- Also known as: 迷網
- Genre: Police procedural; Drama;
- Written by: Cheng Sing-mo
- Directed by: Tse Ho-yeung; Sze Chun-kit; Lee Kin-wo; Leung Ting-hin;
- Starring: Mat Yeung; Samantha Ko; Hera Chan; Brian Chu; Stefan Wong;
- Opening theme: "Who Are You (你是誰)" by Fred Cheng
- Country of origin: Hong Kong
- Original language: Cantonese
- No. of episodes: 25

Production
- Producer: Simon Wong
- Production location: Hong Kong
- Running time: 43 minutes
- Production company: TVB

Original release
- Network: TVB Jade; myTV Super;
- Release: 13 July – 14 August 2020

= On-Lie Game =

2020 Hong Kong television series

On-Lie Game (迷網 (The Web of Deception)) is a Hong Kong drama series produced by TVB. The 25-episode series aired from 13 July to 14 August 2020. Starring Mat Yeung, Samantha Ko, Hera Chan, Brian Chu, and Stefan Wong, it follows officers of the Technology Crime Division as they investigate online scams, romance fraud, hacking, and financial cybercrime.

==Cast==

- Mat Yeung as Sunny Szeto Chung, a Senior Inspector in the Technology Crime Division
- Samantha Ko as Vincy Cheung Wai, a wedding planner
- Hera Chan as Denise Siu Mei-ting, an Inspector in the Technology Crime Division
- Brian Chu as Eric Ko Chun-kit, a cyber security expert and wealthy heir
- Stefan Wong as Michael Shum Tsz-ho, a finance professional
- David Chiang as Szeto Cham, a traditional Chinese medicine physician and Sunny's father
- Helen Ma as Mok Suet-fong, a former police officer and Sunny's mother
- Lawrence Lau as Szeto Ching, a college student and Sunny's younger brother
- Lee Shing-cheong as Chau Sik-kan, the owner of a traditional Chinese medicine shop
- Strawberry Yeung as Chau Kung Mung-dip, Chau Sik-kan's wife
- Henry Yu as Siu Fu-chuen, a former school principal and Denise's father

==Plot==

Senior Inspector Sunny Szeto of the Technology Crime Division leads a team in Hong Kong that investigates online scams, romance fraud, hacking, and financial cybercrime.

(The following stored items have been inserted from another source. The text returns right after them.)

(* ===== verification/DbWork.v ===== *)
(** * The work of a compaction

    [DoCompactionWork] on the state of the database.  While it runs the mutex is
    released: foreground operations happen, and the work itself flushes an immutable
    memtable that is waiting.  None of this takes away what the installation of the
    results needs, so the compaction keeps every read. *)

From stdpp Require Import gmap sorting relations.
From S2P Require Import Prelude Coding Status Env Comparator Log DbFormat Arena Random SkipList MemTable WriteBatch VersionEdit Version VersionBuilder Compaction DbCompaction VersionSet DbImpl DbHistory DbFlush DbRefinement DbSteps DbBackground.

Section work.
  Context (C : Comparator) {L : ComparatorLaws C} (base : nat → Z) {W : WritableFile} (options : Options).
  Context (cache_get : FileMetaData → nat → bytes → Status * option (bytes * bytes)) (contents : FileMetaData → list Write).

(** ** What the installation needs *)

(** The keys of the memtable lie between two input files. *)
Definition in_gap (c : Compaction) (imm : MemTable) : Prop :=
  ∃ ws w0 wl f g, Forall write_ok ws ∧ mem_entries imm = Some (entry_of_write <$> ws) ∧ head ws = Some w0 ∧ last ws = Some wl ∧
    f ∈ inputs_0 c ++ inputs_1 c ∧ g ∈ inputs_0 c ++ inputs_1 c ∧ @Compare C (file_limit f) (wkey w0) < 0 ∧ @Compare C (wkey wl) (file_start g) < 0.

(** [v] is the input version, and the outputs have the numbers [nums]. *)
Record work_ok (manual : bool) (c : Compaction) (v : Version) (nums : list Z) (vs : VersionSet (W := W)) : Prop := {
  wo_replace : replaceable C contents vs (level_ c) (inputs_0 c) (inputs_1 c);
  wo_deeper u f : f ∈ inputs_0 c ++ inputs_1 c → in_file C u f → deeper C (current vs) (level_ c) u ↔ deeper C v (level_ c) u;
  wo_connected : manual = false → connected C (current vs) c;
  wo_fresh n : n ∈ nums → 0 <= n < vs_next_file_number vs ∧ ∀ level f, f ∈ level_files (current vs) level → number f ≠ n;
}.

Lemma work_ok_start manual c vs : files_ok C cache_get contents vs → planned C (current vs) c → (manual = false → connected C (current vs) c) → work_ok manual c (current vs) [] vs.
Proof using L. intros Hf Hp Hc. split; [by eapply planned_replaceable|done|done|by intros n ?%not_elem_of_nil]. Qed.

(** The same files. *)
Lemma work_ok_same manual c v nums vs vs' : (∀ level f, f ∈ level_files (current vs') level ↔ f ∈ level_files (current vs) level) →
  vs_next_file_number vs <= vs_next_file_number vs' → work_ok manual c v nums vs → work_ok manual c v nums vs'.
Proof.
  intros E Hn [[R1 R2 R3 R4 R5] H2 H3 H4]. split.
  - split; [intros f Hf; apply E; auto|intros f Hf; apply E; auto|intros g f Hg%E; auto|intros g f Hg%E; auto|]. intros g Hg%E. by apply R5.
  - intros u f Hf Hu. rewrite <-(H2 u f Hf Hu). unfold deeper. by setoid_rewrite E.
  - intros Hm. eapply connected_mono; [|by apply H3]. intros l f. apply E.
  - intros n Hin. destruct (H4 n Hin) as [? Hne]. split; [lia|]. intros level f Hf%E. by eapply Hne.
Qed.

(** One more output. *)
Lemma work_ok_number manual c v nums vs n : 0 <= n < vs_next_file_number vs → (∀ level f, f ∈ level_files (current vs) level → number f ≠ n) →
  work_ok manual c v nums vs → work_ok manual c v (nums ++ [n]) vs.
Proof. intros Hn Hf [H1 H2 H3 H4]. split; try done. intros m [Hm| ->%list_elem_of_singleton]%elem_of_app; [by apply H4|done]. Qed.

(** *** A file is added *)

Section added.
  Context (manual : bool) (c : Compaction) (v : Version) (nums : list Z) (vs vs' : VersionSet (W := W)) (imm : MemTable) (l : nat) (F : FileMetaData).
  Hypothesis Hf : files_ok C cache_get contents vs.
  Hypothesis Hlvl : (level_ c + 1 < num_levels)%nat.
  Hypothesis Hwork : work_ok manual c v nums vs.
  Hypothesis Hadd : file_added C contents imm vs vs' l F.
  Hypothesis Hgap : manual = true → ¬ in_gap c imm.
  Hypothesis Hnext : vs_next_file_number vs < vs_next_file_number vs'.

Let inputs : list FileMetaData := inputs_0 c ++ inputs_1 c.

Lemma added_newer f : f ∈ inputs → newer C (contents F) (contents f).
Proof using L Hf Hlvl Hwork Hadd Hgap Hnext.
  intros Hin w1 w2 H1 H2. apply (fa_newer _ _ _ _ _ _ _ Hadd); [done|]. apply elem_version_writes.
  destruct (input_file C cache_get contents vs _ _ _ f Hf (wo_replace _ _ _ _ _ Hwork) Hin) as ((k & Hk & Hfk) & _). exists k, f. split; [lia|done].
Qed.

(** The new file does not meet the levels down to its own. *)
Lemma added_apart k f : (0 < l)%nat → (k <= l)%nat → f ∈ level_files (current vs) k → keys_apart C F f.
Proof using L Hf Hlvl Hwork Hadd Hgap Hnext. intros Hl Hk Hin. apply (not_overlaps_apart C). destruct (fa_place _ _ _ _ _ _ _ Hadd) as [->|Hc]; [lia|]. by apply (Hc k Hk). Qed.

Lemma input_apart f : (level_ c + 1 <= l)%nat → f ∈ inputs → keys_apart C F f.
Proof using L Hf Hlvl Hwork Hadd Hgap Hnext.
  intros Hl Hin. destruct (input_file C cache_get contents vs _ _ _ f Hf (wo_replace _ _ _ _ _ Hwork) Hin) as ((k & Hk & Hfk) & _). apply (added_apart k f); [lia|lia|done].
Qed.

(** A file cannot be on both sides of it. *)
Lemma one_side f : file_ok C f → @Compare C (file_limit f) (file_start F) < 0 → @Compare C (file_limit F) (file_start f) < 0 → False.
Proof using L Hf Hlvl Hwork Hadd Hgap Hnext.
  intros Hof%(file_ok_user C) H1 H2. pose proof (file_ok_user C F (fa_file _ _ _ _ _ _ _ Hadd)).
  pose proof (Compare_lt_le_trans (file_limit F) (file_start f) (file_limit f) H2 Hof) as H3. pose proof (Compare_le_lt_trans (file_start F) _ _ ltac:(done) H3) as H4.
  pose proof (Compare_antisym (file_start F) (file_limit f)). lia.
Qed.

(** No two inputs are on different sides. *)
Lemma no_gap f g : (level_ c + 1 <= l)%nat → f ∈ inputs → g ∈ inputs → @Compare C (file_limit f) (file_start F) < 0 → @Compare C (file_limit F) (file_start g) < 0 → False.
Proof using L Hf Hlvl Hwork Hadd Hgap Hnext.
  intros Hl Hfi Hgi H1 H2. destruct (decide (manual = true)) as [Em|Em%not_true_is_false].
  { destruct (fa_entries _ _ _ _ _ _ _ Hadd) as (ws & w0 & wl & Hok & E & Eh & El & Es & Eli). rewrite Es, Eli in *. apply (Hgap Em). exists ws, w0, wl, f, g. done. }
  destruct (wo_connected _ _ _ _ _ Hwork Em) as (seed & Hseed & Hall). pose proof (file_ok_user C F (fa_file _ _ _ _ _ _ _ Hadd)) as HF.
  assert (∀ x, x ∈ inputs → file_ok C x) as Hoks by (intros x Hx; by destruct (input_file C cache_get contents vs _ _ _ x Hf (wo_replace _ _ _ _ _ Hwork) Hx) as (_ & _ & ?)).
  assert (∀ x, x ∈ level_files (current vs) (level_ c) ∨ x ∈ level_files (current vs) (level_ c + 1) → keys_apart C F x) as Hap
    by (intros x [Hx|Hx]; [apply (added_apart (level_ c)); [lia|lia|done]|apply (added_apart (level_ c + 1)); [lia|lia|done]]).
  destruct (input_apart seed Hl) as [Hs|Hs]; [apply elem_of_app; by left| |].
  - apply (one_side f); [by apply Hoks|done|]. apply (Hall (λ x, @Compare C (file_limit F) (file_start x) < 0)); [|done|done].
    intros p q x Hx Hp Hq Hxp Hqx. destruct (Hap x Hx) as [?|Hlt]; [done|exfalso]. pose proof (Compare_le_lt_trans (file_start q) _ _ Hqx Hlt) as H3.
    pose proof (Compare_lt_le_trans _ _ _ H3 HF). pose proof (Compare_antisym (file_limit F) (file_start q)). lia.
  - apply (one_side g); [by apply Hoks| |done]. apply (Hall (λ x, @Compare C (file_limit x) (file_start F) < 0)); [|done|done].
    intros p q x Hx Hp Hq Hxp Hqx. destruct (Hap x Hx) as [Hlt|?]; [exfalso|done]. pose proof (Compare_lt_le_trans _ _ _ Hlt Hxp) as H3.
    pose proof (Compare_lt_trans _ _ _ H3 Hp). pose proof (Compare_antisym (file_limit F) (file_start F)). lia.
Qed.

Lemma added_beside : (level_ c + 1 <= l)%nat → (∀ f, f ∈ inputs → file_lt C F f) ∨ (∀ f, f ∈ inputs → file_lt C f F).
Proof using L Hf Hlvl Hwork Hadd Hgap Hnext.
  intros Hl. assert (∀ f g, @Compare C (file_limit f) (file_start g) < 0 → file_lt C f g) as Hlt by (intros f g H; apply InternalKeyCompare_lt; by left).
  destruct (decide (Forall (λ f, @Compare C (file_limit F) (file_start f) < 0) inputs)) as [Hall|Hex].
  - left. intros f Hin. rewrite Forall_forall in Hall. apply Hlt. by apply Hall.
  - right. apply not_Forall_Exists in Hex; [|apply _]. apply Exists_exists in Hex as (f0 & Hf0 & Hno). intros f Hin. apply Hlt. destruct (input_apart f Hl Hin) as [Hs|Hs]; [exfalso|done].
    destruct (input_apart f0 Hl Hf0) as [?|Hs0]; [done|]. by apply (no_gap f0 f Hl).
Qed.

Lemma work_ok_added : work_ok manual c v nums vs'.
Proof using L Hf Hlvl Hwork Hadd Hgap Hnext.
  pose proof (fa_level _ _ _ _ _ _ _ Hadd) as E. destruct Hwork as [[R1 R2 R3 R4 R5] H2 H3 H4]. split.
  - split; [intros f Hfi; apply E; left; auto|intros f Hfi; apply E; left; auto| | |].
    + intros g f [Hg|[_ ->]]%E Hnot Hfi; [by apply R3|]. apply added_newer, elem_of_app. by left.
    + intros g f [Hg|[_ ->]]%E Hnot Hfi; [by apply R4|by apply added_newer].
    + intros g [Hg|[El ->]]%E Hnot; [by apply R5|]. apply added_beside. lia.
  - intros u f Hfi Hu. rewrite <-(H2 u f Hfi Hu). unfold deeper. split.
    + intros (k & g & Hk & [Hg|[-> ->]]%E & Hug); [eauto|]. exfalso. destruct (input_apart f ltac:(lia) Hfi) as [Hs|Hs], Hu as [U1 U2], Hug as [G1 G2].
      * pose proof (Compare_antisym u (file_limit F)). pose proof (Compare_antisym (file_start f) u). pose proof (Compare_lt_le_trans (file_limit F) (file_start f) u). lia.
      * pose proof (Compare_antisym u (file_limit f)). pose proof (Compare_antisym (file_start F) u). pose proof (Compare_lt_le_trans (file_limit f) (file_start F) u). lia.
    + intros (k & g & Hk & Hg & Hug). exists k, g. split; [done|]. split; [apply E; by left|done].
  - intros Hm. eapply connected_mono; [|by apply H3]. intros k f Hfk. apply E. by left.
  - intros n Hn. destruct (H4 n Hn) as [? Hne]. split; [lia|]. intros level f [Hfl|[_ ->]]%E; [by eapply Hne|]. rewrite (fa_number _ _ _ _ _ _ _ Hadd). lia.
Qed.
(* ===== verification/DbPlan.v ===== *)
(** * Choosing compactions of the database

    The two ways to choose a compaction, by score or seeks ([PickCompaction]) and by
    range ([CompactRange]), always give a plan that [DbBackground] can run.  What a
    version records for the choice (its best level, the file with too many seeks)
    stays valid: [Finalize] and the reads that charge files for seeks keep it. *)

From stdpp Require Import gmap sorting relations.
From Stdlib Require Import SpecFloat.
From S2P Require Import Prelude Coding Status Env Comparator Log DbFormat Arena Random SkipList MemTable WriteBatch VersionEdit Version VersionBuilder Compaction DbCompaction VersionSet DbImpl DbHistory DbFlush DbRefinement DbSteps DbBackground.

Lemma elem_of_take_sub {A} n (l : list A) x : x ∈ take n l → x ∈ l.
Proof. intros Hx. rewrite <-(take_drop n l). apply elem_of_app. by left. Qed.

Lemma seven_levels : num_levels = 7%nat.
Proof. done. Qed.

Section plan.
  Context (C : Comparator) {L : ComparatorLaws C} (max_file_size : Z).

(** ** Starting points *)

Lemma level_strongly_sorted lf : level_sorted C lf → StronglySorted (file_lt C) lf.
Proof. intros Hs. apply lookup_sorted. intros i j f g. apply (lv_disjoint C lf Hs). Qed.

Lemma splits_single lf f : level_sorted C lf → f ∈ lf → splits C lf [f].
Proof.
  intros Hs Hf g Hg Hne. rewrite list_elem_of_singleton in Hne.
  destruct (sorted_file_lt C lf g f Hs Hg Hf Hne); [left|right]; intros h ->%list_elem_of_singleton; done.
Qed.

Lemma limit_inputs_take limit inputs : ∀ total, ∃ n, limit_inputs limit total inputs = take n inputs ∧ (inputs ≠ [] → limit_inputs limit total inputs ≠ []).
Proof.
  induction inputs as [|f inputs IH]; intros total; [by exists 0%nat|]. cbn [limit_inputs]. destruct (_ >=? _); [by exists 1%nat|].
  destruct (IH (u64 (total + file_size f))) as (n & -> & _). by exists (S n).
Qed.

(** The first files that meet a range leave no gap. *)
Lemma splits_range lf lo hi n : level_sorted C lf → splits C lf (take n (filter (λ f, overlapsb C lo hi f) lf)).
Proof using L.
  intros Hs g Hg Hnot. set (inputs := filter _ lf) in *.
  assert (∀ h, h ∈ take n inputs → h ∈ lf ∧ overlaps C lo hi h) as Hin.
  { intros h Hh%(elem_of_take_sub n). apply list_elem_of_filter in Hh as [Ho Hh]. split; [done|]. by apply overlaps_negb, Is_true_true. }
  destruct (overlapsb C lo hi g) eqn:Eg.
  - right. intros h Hh. assert (g ∈ drop n inputs) as Hgd.
    { assert (g ∈ inputs) as Hgi by (apply list_elem_of_filter; by rewrite Eg). rewrite <-(take_drop n inputs) in Hgi. by apply elem_of_app in Hgi as [?|?]. }
    pose proof (StronglySorted_filter (file_lt C) (overlapsb C lo hi) lf (level_strongly_sorted lf Hs)) as Hss. fold inputs in Hss. rewrite <-(take_drop n inputs) in Hss.
    by eapply StronglySorted_app_1_elem_of.
  - apply negb_false_iff, orb_true_iff in Eg as [Ea|Eb]; [left|right]; intros h [Hh [O1 O2]]%Hin.
    + unfold AfterFile in Ea. destruct lo as [k|]; [|done]. rewrite Z.gtb_ltb in Ea. apply Z.ltb_lt in Ea. specialize (O1 k eq_refl). pose proof (Compare_antisym k (file_limit g)).
      apply (side_of C lf k (file_start h) g h Hs Hg Hh); [|lia]. split; intros x [= <-]; [done|]. rewrite Compare_refl. lia.
    + unfold BeforeFile in Eb. destruct hi as [k|]; [|done]. apply Z.ltb_lt in Eb. specialize (O2 k eq_refl).
      apply (side_of C lf (file_limit h) k g h Hs Hg Hh); [|lia]. split; intros x [= <-]; [rewrite Compare_refl; lia|done].
Qed.

(** ** Plans *)

Lemma setup_planned v cp level inputs : searchable C v → (level + 1 < num_levels)%nat → inputs ≠ [] → (∀ f, f ∈ inputs → f ∈ level_files v level) →
  (level = 0%nat → closed_in C (level_files v level) inputs) → ((0 < level)%nat → splits C (level_files v level) inputs) →
  ∃ c cp', SetupOtherInputs C max_file_size v cp (NewCompaction max_file_size level (Some v) inputs) = Some (c, cp') ∧ planned C v c ∧
    (∀ seed, seed ∈ inputs → (∀ P, grown C v level P → P seed → ∀ f, f ∈ inputs → P f) → connected C v c).
Proof using L.
  intros Hv Hl Hne Hsub Hcl Hsp. destruct (SetupOtherInputs_spec C max_file_size v cp (NewCompaction max_file_size level (Some v) inputs) Hv Hne Hsub)
    as (c & cp' & E & H1 & H2 & H3 & H4 & H5 & _). exists c, cp'. split; [done|]. cbn in H1, H2, H3, H4, H5. split.
  - split; [by rewrite H1|done|done|]. exists inputs. by rewrite H1.
  - intros seed Hin Hall. exists seed. split; [by eapply io_keep|]. rewrite H1. intros P HP Hseed. eapply io_grown; [done|done|]. by apply Hall.
Qed.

He handles cases ranging from cryptocurrency schemes to online shopping fraud, while navigating personal matters involving his family and former girlfriend, Vincy Cheung.

The team's investigations uncover multiple criminal schemes, including the romance scam targeting Vincy, large-scale investment and financial fraud, and corporate corruption, revealing the syndicates responsible.

==Music==

Track Listing
| No. | Title | Lyrics | Music | Artist(s) | Length |
|---|---|---|---|---|---|
| 1. | "Who Are You (你是誰)" | Sandy Cheung | Damon Chui | Fred Cheng | 4:11 |
| 2. | "Heaven's Will (天意) (Instrumental)" |  | Alex Lau |  |  |

==Ratings and reception==

Tung Yan-ki from HK01 gave the cast's performances a mixed review, criticizing some of the lead actors' performances while generally praising the supporting cast.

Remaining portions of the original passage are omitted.